* **Provided records**
****************************************

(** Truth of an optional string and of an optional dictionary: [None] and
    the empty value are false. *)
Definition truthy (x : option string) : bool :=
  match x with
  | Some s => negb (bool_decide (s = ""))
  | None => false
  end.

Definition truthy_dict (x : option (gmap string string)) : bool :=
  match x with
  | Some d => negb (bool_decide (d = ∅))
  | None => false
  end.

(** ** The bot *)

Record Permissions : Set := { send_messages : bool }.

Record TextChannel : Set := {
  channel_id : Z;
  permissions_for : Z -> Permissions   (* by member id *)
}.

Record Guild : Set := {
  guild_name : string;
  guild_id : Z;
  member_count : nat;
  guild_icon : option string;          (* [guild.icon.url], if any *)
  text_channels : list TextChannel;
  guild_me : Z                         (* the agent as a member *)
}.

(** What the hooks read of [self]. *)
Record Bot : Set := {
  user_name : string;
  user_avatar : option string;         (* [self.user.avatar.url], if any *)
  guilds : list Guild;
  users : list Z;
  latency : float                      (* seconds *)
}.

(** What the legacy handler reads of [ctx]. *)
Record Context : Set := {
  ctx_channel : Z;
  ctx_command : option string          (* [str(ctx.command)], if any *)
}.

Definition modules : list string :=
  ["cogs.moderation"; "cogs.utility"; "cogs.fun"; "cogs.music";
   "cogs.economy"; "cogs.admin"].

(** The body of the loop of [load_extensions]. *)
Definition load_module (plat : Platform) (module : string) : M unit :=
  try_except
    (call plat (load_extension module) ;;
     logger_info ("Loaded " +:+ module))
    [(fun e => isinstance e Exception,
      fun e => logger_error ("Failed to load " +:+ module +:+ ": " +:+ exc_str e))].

****************************************

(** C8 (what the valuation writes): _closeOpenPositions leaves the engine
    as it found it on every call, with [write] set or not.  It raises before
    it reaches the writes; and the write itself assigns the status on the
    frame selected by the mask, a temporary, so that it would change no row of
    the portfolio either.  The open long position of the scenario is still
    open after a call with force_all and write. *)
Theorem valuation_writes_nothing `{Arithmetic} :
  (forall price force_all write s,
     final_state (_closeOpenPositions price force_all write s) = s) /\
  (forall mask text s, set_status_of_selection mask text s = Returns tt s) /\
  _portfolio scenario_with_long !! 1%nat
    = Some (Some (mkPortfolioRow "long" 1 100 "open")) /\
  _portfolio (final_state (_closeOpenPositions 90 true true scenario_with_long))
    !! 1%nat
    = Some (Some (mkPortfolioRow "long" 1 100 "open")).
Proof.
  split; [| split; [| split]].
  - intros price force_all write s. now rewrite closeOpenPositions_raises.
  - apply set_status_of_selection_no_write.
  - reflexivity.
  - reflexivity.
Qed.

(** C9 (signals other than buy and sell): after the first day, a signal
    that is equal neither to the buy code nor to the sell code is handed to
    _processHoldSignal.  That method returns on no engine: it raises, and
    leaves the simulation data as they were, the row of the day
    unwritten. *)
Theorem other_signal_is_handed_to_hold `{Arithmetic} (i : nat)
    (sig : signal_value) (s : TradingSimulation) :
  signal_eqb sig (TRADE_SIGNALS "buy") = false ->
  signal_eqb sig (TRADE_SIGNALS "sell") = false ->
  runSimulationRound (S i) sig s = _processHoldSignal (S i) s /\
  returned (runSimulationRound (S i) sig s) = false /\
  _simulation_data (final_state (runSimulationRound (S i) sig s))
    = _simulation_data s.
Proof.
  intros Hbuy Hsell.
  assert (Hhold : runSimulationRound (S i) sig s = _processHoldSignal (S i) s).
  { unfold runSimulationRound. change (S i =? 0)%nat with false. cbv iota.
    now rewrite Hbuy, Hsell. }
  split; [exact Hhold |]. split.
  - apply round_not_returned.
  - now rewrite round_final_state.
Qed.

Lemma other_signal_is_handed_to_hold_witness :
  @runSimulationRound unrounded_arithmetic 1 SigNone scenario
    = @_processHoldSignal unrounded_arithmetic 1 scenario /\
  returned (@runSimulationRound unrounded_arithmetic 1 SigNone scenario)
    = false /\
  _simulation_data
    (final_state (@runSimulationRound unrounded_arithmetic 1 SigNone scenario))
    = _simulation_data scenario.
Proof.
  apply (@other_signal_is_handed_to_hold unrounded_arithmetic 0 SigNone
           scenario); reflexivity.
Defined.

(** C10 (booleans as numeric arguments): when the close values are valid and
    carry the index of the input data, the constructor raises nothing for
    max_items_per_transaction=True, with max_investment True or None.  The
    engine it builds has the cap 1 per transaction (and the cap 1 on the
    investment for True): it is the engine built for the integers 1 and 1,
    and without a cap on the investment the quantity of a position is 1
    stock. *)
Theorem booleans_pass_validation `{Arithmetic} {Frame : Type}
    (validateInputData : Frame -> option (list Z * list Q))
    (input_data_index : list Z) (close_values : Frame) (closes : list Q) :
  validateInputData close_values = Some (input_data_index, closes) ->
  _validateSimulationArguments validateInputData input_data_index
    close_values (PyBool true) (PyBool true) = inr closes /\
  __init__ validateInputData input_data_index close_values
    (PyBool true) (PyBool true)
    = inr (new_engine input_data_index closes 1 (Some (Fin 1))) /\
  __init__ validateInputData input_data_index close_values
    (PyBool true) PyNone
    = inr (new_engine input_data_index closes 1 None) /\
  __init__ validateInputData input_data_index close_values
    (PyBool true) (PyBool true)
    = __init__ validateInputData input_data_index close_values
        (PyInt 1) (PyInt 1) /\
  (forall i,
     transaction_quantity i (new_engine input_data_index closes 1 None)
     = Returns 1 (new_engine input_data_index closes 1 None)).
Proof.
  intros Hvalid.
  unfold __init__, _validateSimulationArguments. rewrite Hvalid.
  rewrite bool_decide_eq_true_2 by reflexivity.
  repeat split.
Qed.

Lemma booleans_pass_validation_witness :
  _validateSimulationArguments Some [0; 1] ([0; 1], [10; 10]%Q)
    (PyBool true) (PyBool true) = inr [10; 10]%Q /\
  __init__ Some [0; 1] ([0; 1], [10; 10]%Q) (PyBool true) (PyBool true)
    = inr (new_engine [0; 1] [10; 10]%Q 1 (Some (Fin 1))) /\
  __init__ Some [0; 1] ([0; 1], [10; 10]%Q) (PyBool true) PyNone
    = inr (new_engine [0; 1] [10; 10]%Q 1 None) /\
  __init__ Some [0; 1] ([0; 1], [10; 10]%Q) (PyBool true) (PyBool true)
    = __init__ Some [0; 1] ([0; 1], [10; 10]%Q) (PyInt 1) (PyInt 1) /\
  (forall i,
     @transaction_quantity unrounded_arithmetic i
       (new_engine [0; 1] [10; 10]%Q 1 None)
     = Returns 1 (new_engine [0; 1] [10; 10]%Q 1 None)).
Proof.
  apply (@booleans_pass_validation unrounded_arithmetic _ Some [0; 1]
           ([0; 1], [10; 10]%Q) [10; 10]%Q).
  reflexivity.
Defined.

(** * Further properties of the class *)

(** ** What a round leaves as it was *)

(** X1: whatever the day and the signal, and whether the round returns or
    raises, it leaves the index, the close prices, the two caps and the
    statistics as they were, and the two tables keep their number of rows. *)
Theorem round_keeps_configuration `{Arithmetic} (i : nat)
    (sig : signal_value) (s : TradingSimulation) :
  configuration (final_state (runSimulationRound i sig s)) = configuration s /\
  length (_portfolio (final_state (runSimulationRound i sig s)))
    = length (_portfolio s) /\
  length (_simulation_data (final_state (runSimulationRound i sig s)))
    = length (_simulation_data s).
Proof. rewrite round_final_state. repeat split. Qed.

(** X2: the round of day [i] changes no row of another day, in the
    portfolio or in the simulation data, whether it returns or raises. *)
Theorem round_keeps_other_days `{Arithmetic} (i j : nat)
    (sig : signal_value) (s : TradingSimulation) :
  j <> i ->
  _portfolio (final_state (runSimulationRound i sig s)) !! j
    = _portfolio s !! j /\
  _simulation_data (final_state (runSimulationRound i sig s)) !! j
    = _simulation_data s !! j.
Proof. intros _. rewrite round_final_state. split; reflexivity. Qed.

****************************************

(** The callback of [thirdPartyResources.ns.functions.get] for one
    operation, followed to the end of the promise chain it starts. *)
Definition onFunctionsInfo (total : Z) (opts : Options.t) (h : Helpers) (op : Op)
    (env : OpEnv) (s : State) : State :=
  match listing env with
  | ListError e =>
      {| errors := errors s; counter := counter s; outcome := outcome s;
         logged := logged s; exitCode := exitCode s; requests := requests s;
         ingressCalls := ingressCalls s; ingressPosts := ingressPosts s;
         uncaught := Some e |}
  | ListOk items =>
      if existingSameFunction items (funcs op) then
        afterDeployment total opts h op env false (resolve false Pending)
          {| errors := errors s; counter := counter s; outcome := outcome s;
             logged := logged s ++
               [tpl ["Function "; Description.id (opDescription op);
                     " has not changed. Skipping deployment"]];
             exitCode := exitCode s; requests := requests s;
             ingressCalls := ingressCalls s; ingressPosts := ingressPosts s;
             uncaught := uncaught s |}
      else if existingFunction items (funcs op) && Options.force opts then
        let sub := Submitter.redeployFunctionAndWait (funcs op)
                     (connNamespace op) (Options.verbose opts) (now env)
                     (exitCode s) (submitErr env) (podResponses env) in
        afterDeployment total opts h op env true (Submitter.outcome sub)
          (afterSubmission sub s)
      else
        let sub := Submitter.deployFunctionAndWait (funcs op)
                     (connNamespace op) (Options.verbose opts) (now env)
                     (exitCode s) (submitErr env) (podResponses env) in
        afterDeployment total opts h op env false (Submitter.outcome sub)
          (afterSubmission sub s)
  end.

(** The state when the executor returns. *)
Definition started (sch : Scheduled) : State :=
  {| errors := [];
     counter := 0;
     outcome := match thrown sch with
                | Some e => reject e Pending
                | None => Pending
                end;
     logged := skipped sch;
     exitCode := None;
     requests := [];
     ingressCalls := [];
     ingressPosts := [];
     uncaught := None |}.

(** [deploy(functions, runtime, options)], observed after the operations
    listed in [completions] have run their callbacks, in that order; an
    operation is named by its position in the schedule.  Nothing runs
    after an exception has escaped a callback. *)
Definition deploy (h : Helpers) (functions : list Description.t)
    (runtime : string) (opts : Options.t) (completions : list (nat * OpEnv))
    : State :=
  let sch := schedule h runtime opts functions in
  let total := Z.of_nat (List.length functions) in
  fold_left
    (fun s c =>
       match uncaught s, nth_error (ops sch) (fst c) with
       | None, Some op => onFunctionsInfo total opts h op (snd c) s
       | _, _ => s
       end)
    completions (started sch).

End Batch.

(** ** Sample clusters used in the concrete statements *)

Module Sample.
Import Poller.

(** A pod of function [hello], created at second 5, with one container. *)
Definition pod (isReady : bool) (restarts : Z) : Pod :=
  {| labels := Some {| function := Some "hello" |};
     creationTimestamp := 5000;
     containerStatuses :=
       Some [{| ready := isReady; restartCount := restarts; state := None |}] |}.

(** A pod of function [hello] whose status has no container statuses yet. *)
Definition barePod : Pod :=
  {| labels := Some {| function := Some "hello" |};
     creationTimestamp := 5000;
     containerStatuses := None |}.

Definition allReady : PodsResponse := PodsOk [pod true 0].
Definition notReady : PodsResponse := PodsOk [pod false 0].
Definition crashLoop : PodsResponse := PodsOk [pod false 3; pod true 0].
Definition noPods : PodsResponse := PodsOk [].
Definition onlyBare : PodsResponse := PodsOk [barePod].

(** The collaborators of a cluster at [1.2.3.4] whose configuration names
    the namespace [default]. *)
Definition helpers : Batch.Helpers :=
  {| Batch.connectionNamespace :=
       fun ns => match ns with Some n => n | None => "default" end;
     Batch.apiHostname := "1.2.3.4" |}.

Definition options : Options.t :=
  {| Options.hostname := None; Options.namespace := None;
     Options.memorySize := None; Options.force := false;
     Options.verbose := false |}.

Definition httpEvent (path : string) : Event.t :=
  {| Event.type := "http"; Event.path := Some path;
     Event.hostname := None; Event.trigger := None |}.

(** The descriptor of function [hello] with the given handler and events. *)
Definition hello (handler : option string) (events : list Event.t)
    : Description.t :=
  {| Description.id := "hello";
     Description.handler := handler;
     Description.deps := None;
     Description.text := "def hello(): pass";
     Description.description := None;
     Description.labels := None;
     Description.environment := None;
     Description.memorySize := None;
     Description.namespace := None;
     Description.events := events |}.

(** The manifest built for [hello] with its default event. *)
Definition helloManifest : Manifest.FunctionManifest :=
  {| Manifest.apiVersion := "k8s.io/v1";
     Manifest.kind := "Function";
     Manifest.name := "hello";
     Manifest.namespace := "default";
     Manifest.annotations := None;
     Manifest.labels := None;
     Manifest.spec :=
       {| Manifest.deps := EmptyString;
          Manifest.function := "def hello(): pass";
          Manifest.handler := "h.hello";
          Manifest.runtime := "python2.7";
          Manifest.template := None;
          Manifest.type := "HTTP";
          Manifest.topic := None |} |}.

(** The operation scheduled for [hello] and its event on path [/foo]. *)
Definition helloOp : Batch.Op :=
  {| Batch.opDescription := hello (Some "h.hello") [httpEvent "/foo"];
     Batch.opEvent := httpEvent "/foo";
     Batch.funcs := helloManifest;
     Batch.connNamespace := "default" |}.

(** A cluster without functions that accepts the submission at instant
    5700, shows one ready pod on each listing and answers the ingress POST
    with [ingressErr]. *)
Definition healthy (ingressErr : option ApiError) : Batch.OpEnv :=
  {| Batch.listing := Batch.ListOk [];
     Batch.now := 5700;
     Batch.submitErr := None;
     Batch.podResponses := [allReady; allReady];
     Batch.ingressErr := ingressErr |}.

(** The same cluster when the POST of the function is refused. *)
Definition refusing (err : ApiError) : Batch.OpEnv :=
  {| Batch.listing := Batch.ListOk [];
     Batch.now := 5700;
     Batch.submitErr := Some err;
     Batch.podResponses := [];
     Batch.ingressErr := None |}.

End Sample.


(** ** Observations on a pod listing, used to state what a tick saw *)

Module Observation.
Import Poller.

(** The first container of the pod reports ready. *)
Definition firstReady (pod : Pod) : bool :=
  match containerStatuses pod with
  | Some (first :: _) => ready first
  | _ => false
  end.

****************************************

* **Problem description**
Check each line in the records above for the word "Submitter". Return those that have it.

* **Reply**
        let sub := Submitter.redeployFunctionAndWait (funcs op)
        afterDeployment total opts h op env true (Submitter.outcome sub)
        let sub := Submitter.deployFunctionAndWait (funcs op)
        afterDeployment total opts h op env false (Submitter.outcome sub)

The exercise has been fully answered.